Dito isto, pensemos também no contrário. Até que ponto a trajetória do dólar influenciará as decisões do Bacen em cortar juros? Em sua última reunião, no dia 18 de março, o Copom havia deixado clara sua intensão em interromper os cortes dali em diante, mantendo a Selic em 3.75%. O argumento seria de que cortes adicionais poderiam ser contraproducentes ao estressar, ao invés de afrouxar, as condições financeiras. Por condições financeiras estressadas podemos entender duas coisas: taxas de juros longas mais altas e taxa de câmbio mais depreciada. Ou seja, o Bacen naquele momento mostrou cautela, entendendo que uma Selic mais baixa poderia fazer mais mal do que bem.

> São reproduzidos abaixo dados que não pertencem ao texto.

Lemma ordered_upto_take l1 l2 n :
  (forall k, (k < n)%nat -> l1 !! k = l2 !! k) ->
  heap_ordered_upto l1 n -> heap_ordered_upto l2 n.
Proof.
  intros Heq Ho k Hk x y. pose proof (parent_lt k ltac:(lia)).
  rewrite <- !Heq by lia. by apply Ho.
Qed.

(** The element that [Pop] takes off, and what is left. *)
Lemma Pop_last h n e h' :
  length (view h) = S n -> heap_ordered_upto (view h) n -> Pop h = Some (e, h') ->
  heap_ordered h' /\ view h !! n = Some (view_of e) /\
  view h ≡ₚ view_of e :: view h'.
Proof.
  intros Hl Ho Hpop. apply view_Pop in Hpop as Hv.
  assert (length (view h') = n) as Hl' by (rewrite Hv in Hl; golia).
  split_and!.
  - unfold heap_ordered. rewrite Hl'. eapply ordered_upto_take; [|exact Ho].
    intros k Hk. rewrite Hv, lookup_app_l by lia. done.
  - rewrite Hv, lookup_app_r by lia. by rewrite Hl', Nat.sub_diag.
  - by rewrite Hv, Permutation_app_comm.
Qed.

(** Every value is above the first one. *)
Lemma heap_ordered_head l a :
  heap_ordered_upto l (length l) -> l !! 0%nat = Some a ->
  forall k b, l !! k = Some b -> vlt b a = false.
Proof.
  intros Ho Ha k. induction (lt_wf k) as [k _ IH]. intros b Hb.
  destruct (decide (k = 0%nat)) as [->|Hk].
  { assert (a = b) as -> by congruence. apply vlt_irrefl. }
  pose proof (lookup_lt_Some _ _ _ Hb). pose proof (parent_lt k ltac:(lia)) as Hpl.
  destruct (lookup_lt_is_Some_2 l (parent k)) as [c Hc]; [lia|].
  apply (vlt_trans_neg _ c); [by eapply IH|]. apply (Ho k); [lia|done|done].
Qed.

Lemma heap_pop_ordered h :
  heap_ordered h -> view h <> [] ->
  exists e h', heap_pop h = Some (e, h') /\ heap_ordered h' /\
    view h !! 0%nat = Some (view_of e) /\ view h ≡ₚ view_of e :: view h'.
Proof.
  intros Hh Hne. unfold heap_pop. rewrite view_Len.
  destruct (length (view h)) as [|n] eqn:Hl; [by destruct (view h)|].
  replace (S n - 1)%nat with n by lia.
  assert (view (Swap 0 n h) = swap_list 0 n (view h)) as Hv by (apply view_Swap; lia).
  set (h1 := Swap 0 n h) in *.
  assert (length (view h1) = S n) as Hl1 by (by rewrite Hv, length_swap_list).
  destruct (down_frame n (S n) h1 0) as (Hp & Hk & _); [lia|].
  set (h2 := (down (S n) h1 0 n).1) in *.
  assert (length (view h2) = S n) as Hl2 by (by rewrite (Permutation_length Hp)).
  destruct (view_Pop_Some h2) as [[e h'] Hpop]; [by destruct (view h2)|].
  assert (heap_ordered_upto (view h2) n) as Ho.
  { destruct (decide (n = 0%nat)) as [->|]; [intros k Hk0; lia|].
    apply down_ordered; [lia|lia|lia| |lia]. split; [|lia].
    intros k Hk0 Hpk Hk1 x y. pose proof (parent_lt k ltac:(lia)).
    rewrite Hv, !lookup_swap_list by lia. rewrite !decide_False by lia. apply Hh. lia. }
  destruct (Pop_last h2 n e h' Hl2 Ho Hpop) as (Ho' & Hlast & Hperm).
  exists e, h'. split_and!; [done|done| |].
  - rewrite <- Hlast, Hk by lia. rewrite Hv, lookup_swap_list by lia.
    case_decide as Hd; [by rewrite Hd|by rewrite decide_True].
  - by rewrite <- Hperm, Hp, Hv, swap_list_Permutation.
Qed.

O que mudou nessas semanas que pudesse também mudar a cabeça do Bacen? Em nossa visão, nada. Na verdade, a taxa de câmbio saltou 35 centavos de lá pra cá. Enxergamos a live do presidente do Bacen no fim de semana como mais um indicativo nesta direção. Em nossa leitura, o presidente Roberto Campos Neto reafirmou seu entendimento de que cortes de juros não seriam o remédio mais adequado no atual contexto. Além disso, nos pareceu que o Bacen não pretende “defender” uma certa taxa de câmbio com venda de reservas tão cedo, preferindo guardar sua munição por enquanto. Como também dito em outra interessante live pelo sócio da SPX, Beny Parnes, “para que provocar os deuses do câmbio” neste contexto? Seguimos nessa linha, e céticos quanto a cortes de juros na próxima reunião.